■ **Collected data**
================
Definition sub (i n : nat) (s : string) : string := String.substring i n s.

Definition getTime (s : string) : option Z :=
  if negb (String.length s =? 24)%nat then None else
  if negb ((sub 4 1 s =? "-") && (sub 7 1 s =? "-") && (sub 10 1 s =? "T")
           && (sub 13 1 s =? ":") && (sub 16 1 s =? ":")
           && (sub 19 1 s =? ".") && (sub 23 1 s =? "Z"))%string
  then None else
  match number (sub 0 4 s), number (sub 5 2 s), number (sub 8 2 s),
        number (sub 11 2 s), number (sub 14 2 s), number (sub 17 2 s),
        number (sub 20 3 s) with
  | Some y, Some mo, Some d, Some h, Some mi, Some sec, Some ms =>
      if (1 <=? mo) && (mo <=? 12) && (1 <=? d) && (d <=? daysInMonth y mo)
         && (h <=? 23) && (mi <=? 59) && (sec <=? 59)
      then Some (daysFromCivil y mo d * msPerDay
                 + h * 3600000 + mi * 60000 + sec * 1000 + ms)
      else None
  | _, _, _, _, _, _, _ => None
  end.

(** [z] in decimal, left-padded with zeros to [n] digits. *)
Fixpoint pad (n : nat) (z : Z) : string :=
  match n with
  | O => EmptyString
  | S k => (pad k (z / 10)%Z ++ JS.showInt (z mod 10)%Z)%string
  end.

Definition toISOString (t : Z) : string :=
  let days := t / msPerDay in
  let rest := t mod msPerDay in
  let '(y, m, d) := civilFromDays days in
  let year :=
    if (0 <=? y) && (y <=? 9999) then pad 4 y
    else ((if (y <? 0)%Z then "-" else "+") ++ pad 6 (Z.abs y))%string in
  (year ++ "-" ++ pad 2 m ++ "-" ++ pad 2 d ++ "T"
    ++ pad 2 (rest / 3600000)%Z ++ ":" ++ pad 2 (rest / 60000 mod 60)%Z ++ ":"
    ++ pad 2 (rest / 1000 mod 60)%Z ++ "." ++ pad 3 (rest mod 1000)%Z ++ "Z")%string.

(** Digits of the fraction [n / d] with [0 <= n < d], while it lasts. *)
Fixpoint fraction (fuel : nat) (n d : Z) : string :=
  match fuel with
  | O => EmptyString
  | S k =>
      if n =? 0 then EmptyString
      else (JS.showInt (10 * n / d)%Z ++ fraction k (10 * n mod d)%Z d)%string
  end.

Definition numberToString (x : Q) : string :=
  let n := Qnum x in
  let d := Zpos (Qden x) in
  let a := Z.abs n in
  ((if (n <? 0)%Z then "-" else "") ++ JS.showInt (a / d)%Z
    ++ (if (a mod d =? 0)%Z then "" else "." ++ fraction 17 (a mod d)%Z d))%string.

#[export] Instance host : Runtime := {|
  Date_getTime := getTime;
  Date_toISOString := toISOString;
  Number_toString := numberToString
|}.

End RefHost.

(** ** Sample reports and filters *)

Module Sample.

Definition report (id ts : string) (lat lng : Q) (st : HazardStatus)
           (tags : option (list string)) (descr : option string)
  : HazardReport.t :=
  HazardReport.mk id lat lng "flood" st citizen ts descr None None tags
                  None None.

Definition t0 : Z := 1709251200000.

(** Three dated reports, one and five days apart. *)
Definition day0 := report "r0" "2024-03-01T00:00:00.000Z" 10 10 verified
                          (Some ["Flood"; "coast"]) None.
Definition day1 := report "r1" "2024-03-02T00:00:00.000Z" (1001 # 100)
                          (1001 # 100) unverified (Some ["flood"]) None.
(** The description [He said "flood now"]. *)
Definition quoted : string :=
  ("He said " ++ String quote ("flood now" ++ String quote EmptyString))%string.

Definition day5 := report "r2" "2024-03-06T00:00:00.000Z" 50 50 unverified
                          None (Some quoted).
================
■ **PROBLEM TO SOLVE**
Spot every line in the entries that includes the word "then", and copy each one out.

■ **YOUR RESPONSE**
  if negb (String.length s =? 24)%nat then None else
  then None else
      then Some (daysFromCivil y mo d * msPerDay
    if (0 <=? y) && (y <=? 9999) then pad 4 y
    else ((if (y <? 0)%Z then "-" else "+") ++ pad 6 (Z.abs y))%string in
      if n =? 0 then EmptyString
  ((if (n <? 0)%Z then "-" else "") ++ JS.showInt (a / d)%Z
    ++ (if (a mod d =? 0)%Z then "" else "." ++ fraction 17 (a mod d)%Z d))%string.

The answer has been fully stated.